We all carry different beliefs about our health. Health beliefs, in turn, guide much of what we do. They guide whether we choose to walk or drive to the store. Also, how we eat. Health beliefs shape our capacity to act, to see ourselves as healthy (or flawed) and to avoid risks. Beliefs around health, however, rarely reflect our true potential. For many, they are situated in past realities. They reflect our past struggles for survival or life sufferings. Simply caring for others with debilitating illness can shape our beliefs around life expectancy. Some of us live health pessimistically, while others too optimistically.
Take COPD, for example. Respiratory diseases remain a leading cause of hospitalization in Canada (1). And, the breathlessness of COPD can feel so debilitating that patients meticulously plan their days to avoid it. Shortness of breath is also so unpredictable in the early stages of disease that it feels like a natural process of aging and not part of any disease.
So, given the variable nature of breathlessness, patients also vary widely in their health beliefs around COPD. About 37% of patients prescribed an inhaler twice daily comply with treatment (2), suggesting the majority do not perceive any health risk from not treating their condition. As COPD progresses, many underestimate the positive impact quitting smoking would have on disease progression (3). Internal disagreement helps patients to avoid the extreme inconvenience of quitting smoking.
Patients can have opinions about their health, skewed either to the positive or negative. When beliefs lack congruence with actual health events, many patients begin to report distress (or anxiety). Patients with advanced disease will often panic, especially when they can no longer make meaningful health changes. It is estimated that up to 67% of people who live with advanced COPD will experience a panic attack (4).
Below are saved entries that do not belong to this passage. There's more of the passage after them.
(* ===== verification/WarnManage.v ===== *)
(** Removing, listing and resetting warnings: [warning_flow/manage.py] under
    [tcbot/modules/helper/workflows]. *)

From S2P Require Import Prelude Prog Text World I18n Dispatch Locale Replies Auth Records Warns.

Section manage.
Context {CAT : Catalog} (cfg : config).

(** What the executors read of the chat and the acting admin. *)
Record warn_context := WarnContext {
  wc_target_id : Z;
  wc_target_name : string;
  wc_admin_fname : string;
  wc_chat_title : string
}.

Definition wc_user (w : warn_context) : string * text :=
  ("user"%string, TUser (wc_target_id w) (wc_target_name w)).

Definition db_retry (msg : message) (locale : ustr) : io unit :=
  safe_reply msg (TKey "common.err.db_retry" locale []).

(** The log card and the answer, together. *)
Definition log_and_reply (msg : message) (log_text reply : text) : io unit :=
  let (lc, lt) := cfg_logs cfg in
  gather2 (call (SendMessage lc log_text lt None)) (call (ReplyText (message_id msg) reply None)) ;;; Ret tt.

Definition unwarn_log (w : warn_context) (admin new_count chat_id : Z) : text :=
  TBuild "parse_logmsg.unwarn_log"
    [TInt (wc_target_id w); TStr (wc_target_name w); TInt admin; TStr (wc_admin_fname w);
     TInt new_count; TInt (cfg_warn_limit cfg); TInt chat_id; TStr (wc_chat_title w)].

Definition execute_unwarn (upd : update) (w : warn_context) : io unit :=
  match effective_message upd, effective_chat upd with
  | Some msg, Some (_, chat_id) =>
      let target_id := wc_target_id w in
      locale <- locale_for_update upd ;;
      let none := safe_reply msg (TKey "warnings.none.body" locale [wc_user w]) in
      count <- attempt (warn_count target_id chat_id) ;;
      match count with
      | Err e => if is_Exception e then db_retry msg locale else Raise e
      | Ok count =>
          if count =? 0 then none
          else
            match effective_user upd with
            | None => Ret tt
            | Some admin =>
                removed <- attempt (remove_last_warn target_id chat_id) ;;
                match removed with
                | Err e => if is_Exception e then db_retry msg locale else Raise e
                | Ok false => none
                | Ok true =>
                    new_count <- try_except (warn_count target_id chat_id) (fun _ => Ret (Z.max (count - 1) 0)) ;;
                    log_and_reply msg (unwarn_log w admin new_count chat_id)
                      (TKey "warnings.removed.body" locale
                         [wc_user w; ("new"%string, TInt new_count); ("limit"%string, TInt (cfg_warn_limit cfg))])
                end
            end
      end
  | _, _ => Ret tt
  end.

(** One line per warning, numbered from 1. *)
Fixpoint warn_lines (locale : ustr) (i : Z) (warns : list doc) : list text :=
  match warns with
  | [] => []
  | w :: warns =>
      TKey "warnings.list.item" locale
        [("i"%string, TInt i);
         ("reason"%string, if truthy_str (dget_str "reason" w "") then TStr (dget_str "reason" w "")
                           else TKey "warnings.list.no_reason" locale [])]
      :: warn_lines locale (i + 1) warns
  end.

Definition execute_warnlist (upd : update) (w : warn_context) : io unit :=
  match effective_message upd, effective_chat upd with
  | Some msg, Some (_, chat_id) =>
      locale <- locale_for_update upd ;;
      warns <- attempt (get_warns (wc_target_id w) chat_id 0 None false) ;;
      match warns with
      | Err e => if is_Exception e then db_retry msg locale else Raise e
      | Ok [] => safe_reply msg (TKey "warnings.none.body" locale [wc_user w])
      | Ok warns =>
          let header := TKey "warnings.list.header" locale
            [wc_user w; ("count"%string, TInt (Z.of_nat (length warns)));
             ("limit"%string, TInt (cfg_warn_limit cfg))] in
          safe_reply msg (TBuild "join_lines" (header :: warn_lines locale 1 warns))
      end
  | _, _ => Ret tt
  end.

Definition execute_resetwarns (upd : update) (w : warn_context) : io unit :=
  match effective_message upd, effective_user upd, effective_chat upd with
  | Some msg, Some admin, Some (_, chat_id) =>
      locale <- locale_for_update upd ;;
      removed <- attempt (clear_warns (wc_target_id w) chat_id) ;;
      match removed with
      | Err e => if is_Exception e then db_retry msg locale else Raise e
      | Ok removed =>
          if removed =? 0 then safe_reply msg (TKey "warnings.none_clear.body" locale [wc_user w])
          else
            log_and_reply msg
              (TBuild "parse_logmsg.resetwarns_log"
                 [TInt (wc_target_id w); TStr (wc_target_name w); TInt admin; TStr (wc_admin_fname w);
                  TInt removed; TInt chat_id; TStr (wc_chat_title w)])
              (TKey "warnings.cleared.body" locale [("removed"%string, TInt removed); wc_user w])
      end
  | _, _, _ => Ret tt
  end.
End manage.

(** * Properties *)

(** Warning records were deleted: one, or all of a member's. *)
Definition obs_warns_deleted (o : obs eff) : bool :=
  match o with
  | Obs ev r =>
      match ev in eff X return result X -> bool with
      | DeleteOne "warns" _ | DeleteMany "warns" _ =>
          fun r => match r with Ok n => negb (n =? 0) | Err _ => false end
      | _ => fun _ => false
      end r
  end.

(** Anything posted to the log channel. *)
Definition obs_posted (o : obs eff) : bool :=
  match o with Obs ev _ => match ev with SendMessage _ _ _ _ => true | _ => false end end.

Lemma talk_posted o : obs_talk o = true -> obs_posted o = false.
Proof. by destruct o as [X [] r]. Qed.

(** A positive answer of the database layer comes with a deletion. *)
Lemma remove_last_warn_deletes uid cid :
  wp (remove_last_warn uid cid) (fun t r => r = Ok true -> existsb obs_warns_deleted t = true).
Proof.
  unfold remove_last_warn, db_call. wp_step. wp_step. destruct x as [[d|]|e]; [|by apply wp_ret|done].
  apply wp_bind. destruct (dget "_id" d) as [id|]; [apply wp_ret|by apply wp_raise].
  apply wp_bind, wp_call. intros [now|e] _; [|done].
  apply wp_bind. eapply (wp_gather2 _ _
    (fun t r => match r with Ok n => n <> 0 -> existsb obs_warns_deleted t = true | Err _ => True end)
    (fun _ _ => True)).
  { apply wp_call. intros [n|e] _; [|done]. intros Hn. simpl. by apply Z.eqb_neq in Hn as ->. }
  { by apply wp_intro. }
  intros t1 t2 t r1 r2 H1 _ Hi. split; [|done]. cbn beta iota.
  destruct r1 as [n|e].
  - destruct (n =? 0) eqn:Hn.
    + apply wp_bind, wp_intro. intros t3 [x|e] _; [by apply wp_ret|done].
    + to_prop. apply wp_intro. intros t3 r _ _. simpl. rewrite existsb_app, (interleave_existsb _ _ _ _ Hi).
      by rewrite (H1 Hn).
  - apply wp_intro. intros t3 r Hr ->. exfalso. revert t3 Hr. refine (wp_elim_ok _ _ (fun _ => False) _).
    destruct e; try (by apply wp_raise); apply wp_bind, wp_intro; intros t3 [x|e'] _; try done; by apply wp_raise.
Qed.

Lemma clear_warns_deletes uid cid :
  wp (clear_warns uid cid) (fun t r => forall n, r = Ok n -> n <> 0 -> existsb obs_warns_deleted t = true).
Proof.
  unfold clear_warns, _clear_warn_docs, db_call. apply wp_bind. eapply (wp_gather2 _ _
    (fun t r => match r with Ok n => n <> 0 -> existsb obs_warns_deleted t = true | Err _ => True end)
    (fun _ _ => True)).
  { apply wp_call. intros [n|e] _; [|done]. intros Hn. simpl. by apply Z.eqb_neq in Hn as ->. }
  { by apply wp_intro. }
  intros t1 t2 t r1 r2 H1 _ Hi. split; [|done]. cbn beta iota.
  apply wp_bind, wp_intro. intros t3 [x|e] _; [|done].
  destruct r1 as [n|e]; [apply wp_ret|by apply wp_raise]. intros m [= ->] Hm.
  by rewrite existsb_app, (interleave_existsb _ _ _ _ Hi), (H1 Hm).
Qed.

Lemma recount_never uid cid : never obs_posted (_recount_and_store uid cid).
Proof. unfold _recount_and_store, _store_warn_count, db_call. never_auto. Qed.

Lemma remove_last_warn_never uid cid : never obs_posted (remove_last_warn uid cid).
Proof. unfold remove_last_warn, db_call. pose proof recount_never. never_auto; done. Qed.

Lemma clear_warns_never uid cid : never obs_posted (clear_warns uid cid).
Proof.
  unfold clear_warns, _clear_warn_docs, _repair_counter_delete, db_call. pose proof recount_never. never_auto; done.
Qed.

Lemma warn_count_never uid cid : never obs_posted (warn_count uid cid).
Proof. unfold warn_count, _sync_warn_count, db_call. never_auto. Qed.

Section manage_lemmas.
Context {CAT : Catalog} (cfg : config) (upd : update) (w : warn_context).

Abbreviation holds := (waits obs_warns_deleted obs_posted (fun _ : result unit => false)).

Lemma reply_holds msg txt : holds (safe_reply msg txt).
Proof. apply waits_never; [apply reply_never, talk_posted|done]. Qed.

Lemma retry_holds msg txt e : holds (if is_Exception e then safe_reply msg txt else Raise e).
Proof. destruct (is_Exception e); [apply reply_holds|apply waits_never; [apply never_raise|done]]. Qed.

Lemma skip_holds : holds (Ret tt).
Proof. apply waits_never; [apply never_ret|done]. Qed.

Lemma unwarn_holds : holds (execute_unwarn cfg upd w).
Proof.
  unfold execute_unwarn, db_retry. cbv zeta. pose proof reply_holds. pose proof retry_holds. pose proof skip_holds.
  destruct (effective_message upd) as [msg|], (effective_chat upd) as [[ct cid]|]; try done.
  apply waits_after; [apply locale_for_update_never; by intros [X [] x]|intros locale|done].
  apply waits_after; [apply never_attempt, warn_count_never|intros [n|e]|done]; [|done].
  destruct (n =? 0); [done|]. destruct (effective_user upd) as [admin|]; [|done].
  eapply waits_then; [apply (waits_attempt _ _ (fun r => match r with Ok b => b | Err _ => false end)), waits_from| |done].
  - apply remove_last_warn_never.
  - eapply wp_mono; [apply remove_last_warn_deletes|]. intros t [[]|e] Ht ?; try done. by apply Ht.
  - by intros [[]|e].
Qed.

Lemma resetwarns_holds : holds (execute_resetwarns cfg upd w).
Proof.
  unfold execute_resetwarns, db_retry. pose proof reply_holds. pose proof retry_holds. pose proof skip_holds.
  destruct (effective_message upd) as [msg|], (effective_user upd) as [admin|], (effective_chat upd) as [[ct cid]|];
    try done.
  apply waits_after; [apply locale_for_update_never; by intros [X [] x]|intros locale|done].
  eapply waits_then; [apply (waits_attempt _ _ (fun r => match r with Ok n => negb (n =? 0) | Err _ => false end)), waits_from| |done].
  - apply clear_warns_never.
  - eapply wp_mono; [apply clear_warns_deletes|]. intros t [n|e] Ht Hn; [|done].
    apply (Ht n eq_refl). apply negb_true_iff in Hn. by to_prop.
  - intros [n|e] Hn; [|done]. apply negb_false_iff in Hn. by rewrite Hn.
Qed.
End manage_lemmas.

(** The log channel only hears of warnings that were removed.  In every run
    of [/tcunwarn] and of [/tcresetwarns] nothing is posted to it before a
    warning record was deleted, whatever races or fails. *)
Theorem removal_logged_after_delete {CAT : Catalog} (cfg : config) (upd : update) (w : warn_context)
    (t : trace eff) (r : result unit)
    (Hrun : exec (execute_unwarn cfg upd w) t r \/ exec (execute_resetwarns cfg upd w) t r) :
  guarded obs_warns_deleted obs_posted t = true.
Proof.
  destruct Hrun as [Hrun|Hrun].
  - exact (proj1 (wp_elim _ _ _ _ (unwarn_holds cfg upd w) Hrun)).
  - exact (proj1 (wp_elim _ _ _ _ (resetwarns_holds cfg upd w) Hrun)).
Qed.

(** A racing removal: the count says one warning, the record is gone. *)
Definition raced_unwarn : script := fun X ev =>
  match ev in eff X return option (result X) with
  | FindOne "warn_counts" _ _ => Some (Ok (Some [("count"%string, BInt 1)]))
  | FindOne "warns" _ _ => Some (Ok (Some [("_id"%string, BId "w")]))
  | DeleteOne "warns" _ => Some (Ok 0)
  | _ => None
  end.

Lemma removal_logged_after_delete_witness :
  let t := (replay raced_unwarn (@execute_unwarn demo_catalog (Config 3 0 (-11, None) (-12, None) (-1) (-2) "TCF" (-13, None) "@logs" 0 true "tcbot_mtproto")
              (demo_update 7) (WarnContext 9 "x" "boss" "chat"))).1 in
  guarded obs_warns_deleted obs_posted t = true /\ existsb obs_posted t = false /\ existsb obs_write t = true.
Proof.
  intros t. split; [|split; vm_compute; reflexivity].
  eapply (@removal_logged_after_delete demo_catalog _ (demo_update 7) (WarnContext 9 "x" "boss" "chat")).
  left. apply replay_exec.
Defined.
(** C16: who decides an appeal.  In every run of the decision handler that does
    anything of a verdict - marks the bans inactive, records a rejection,
    lifts a restriction or writes to anybody - the reviewer was found to be a
    Founder or an Admin, the ban of the tapped card to be active, unrejected
    and with its card in place, and the review not to be locked for this
    reviewer; all of it before, with no call of a verdict in between. *)
Theorem decision_gate {CAT : Catalog} (cfg : config) (upd : update) (q : message) (data : option string)
    (admin_fname : string) (t : trace eff) (r : result unit)
    (Hrun : exec (on_decision cfg upd q data admin_fname) t r)
    (Hv : existsb obs_verdict t = true) :
  decision_evidence upd data t.
Proof.
  revert Hv. change (decided upd data t). revert t r Hrun. refine (wp_elim' _ _ _). unfold on_decision.
  pose proof alert_never as Halert. pose proof edit_cb_never as Hedit.
  pose proof (fun l => already_resolved_never q l) as Hdone.
  assert (never obs_verdict ack) as Hack by (unfold ack; never_auto).
  destruct (effective_user upd) as [admin|] eqn:Hadmin.
  2: { apply (decided_never _ _ _ []); [constructor|done]. }
  apply (wp_never_bind obs_verdict); [|intros t0 locale Ht0 _|intros; by apply decided_calm].
  { apply locale_for_update_never. by intros [X [] r]. }
  destruct data as [d|]; [|by apply decided_never]. destruct (parse_decision d) as [[approve ban_id]|] eqn:Hd.
  2: { by apply decided_never. }
  apply wp_bind. eapply wp_gather3; [apply wp_exec|apply wp_exec|apply (never_call obs_verdict); done|].
  intros tr tb ta tba tg rr rb ra Hr Hb Ha Hi1 Hi2.
  assert (Forall (fun o => obs_verdict o = false) tg) as Hg.
  { apply (interleave_Forall _ _ _ _ Hi2). split; [by eapply never_elim, Hr; apply role_never|].
    apply (interleave_Forall _ _ _ _ Hi1). split; [by eapply never_elim, Hb; apply get_ban_never|done]. }
  assert (Forall (fun o => obs_verdict o = false) (t0 ++ tg)) as H0g by (by apply Forall_app).
  split; [|by apply decided_calm]. cbn beta iota.
  apply wp_bind, throw_if_cancelled_spec. destruct (existsb is_cancel _); [apply decided_calm; by rewrite app_nil_r|].
  eapply (wp_mono _ (fun t' _ => decided upd (Some d) ((t0 ++ tg) ++ t'))); [|intros t' r'; by rewrite <- app_assoc].
  destruct rr as [role|e]; [|by apply decided_never].
  destruct (role_is "founder" role || role_is "admin" role) eqn:Hrole; simpl negb; cbn iota; [|by apply decided_never].
  destruct rb as [[ban|]|e]; [|by apply decided_never..]. destruct ban as [|kv ban']; [by apply decided_never|].
  set (ban := kv :: ban') in *. destruct (reviewable ban) eqn:Hrev; simpl negb; cbn iota; [|by apply decided_never].
  apply (wp_never_bind obs_verdict); [apply lock_check_never|intros tl locked Htl Hl|intros tl e Htl _].
  2: { apply decided_calm. by apply Forall_app. }
  apply wp_intro. intros rest r Hrest. destruct locked.
  { apply decided_calm. apply Forall_app. split; [done|]. apply Forall_app. split; [done|].
    exact (never_elim _ _ _ _ (Halert _) Hrest). }
  intros _.
  exists admin, d, approve, ban_id, t0, tr, tb, ta, tba, tg, tl, rest, role, ban.
  rewrite <- !app_assoc. repeat (split; [done|]).
  split; [rewrite app_assoc; by apply Forall_app|].
  repeat (split; [done|]). split; [by apply reviewable_open|by apply lock_check_unlocked].
Qed.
So, health beliefs are powerful motivators for health change (or inaction). Yet, they may not always be true.
Health as a Present State
The Shifting Perspectives Model of Chronic Illness (5) challenges traditional theories that chronic disease progresses on a linear trajectory. Instead of progressing inevitably towards worsening health, the fact is that many patients with chronic illness shift back and forth between events that make them feel “sick” and feel “well”.
Health in the Foreground
When patients feel healthy, they are likely to report greater life satisfaction. They feel happier and greater mastery over their disease. Putting health in the foreground, however, is not entirely positive. Patients who feel healthy are less likely to sustain health changes. Many lack the constant drive to monitor their health or undergo discomforts in the name of disease.
Illness in the Foreground
When patients feel “sick”, they are suffering from their illness experience. Such suffering, however, is not entirely negative. Putting illness in the foreground can create a short-term impetus for health change. Patients who encounter sickness long-term typically encounter higher rates of depression and chronic stress.
We all know feeling sick all the time is not sustainable. When people place infirmity in the foreground, they run the risk of social isolation and health-related anxiety. But, they also have tremendous power to achieve better health.
The key differentiator is hope. Having a sense of progress and purpose in our life is powerful. We can accept our “illness” and put it in the foreground only when we have hope. Hope for a better future helps us to grow, to work against our reality, to seek support and stave off health-related depression and anxiety.
3 Ways to Check Your Health Beliefs
1. ASK YOURSELF
Health beliefs come from our past experiences. But, our health changes daily. It is easy for us to get stuck with dated health beliefs that no longer serve us well. Ask yourself. “When did I start believing X about my health?” And then ask: “Is this still true for me today?”
2. COLLECT EVIDENCE
Many people ignore what their bodies are telling them, in part because the facts do not jive with their story about their health. Be open to collecting data (symptom tracking, blood pressure readings, physical fitness levels, mood & diet records) and update your personal story about health to reflect current evidence.
3. SEEK FEEDBACK
Present your health beliefs to a professional, with the goal of seeking their honest opinion about your current state of health. Depending on your provider’s health discipline, they may conduct physical exams or order diagnostic tests. Some may make referrals to investigate presenting concerns. Your provider will order tests judiciously, discussing the benefits and risks of testing. But, ultimately, professional advice can help update your personal health beliefs to keep them accurate.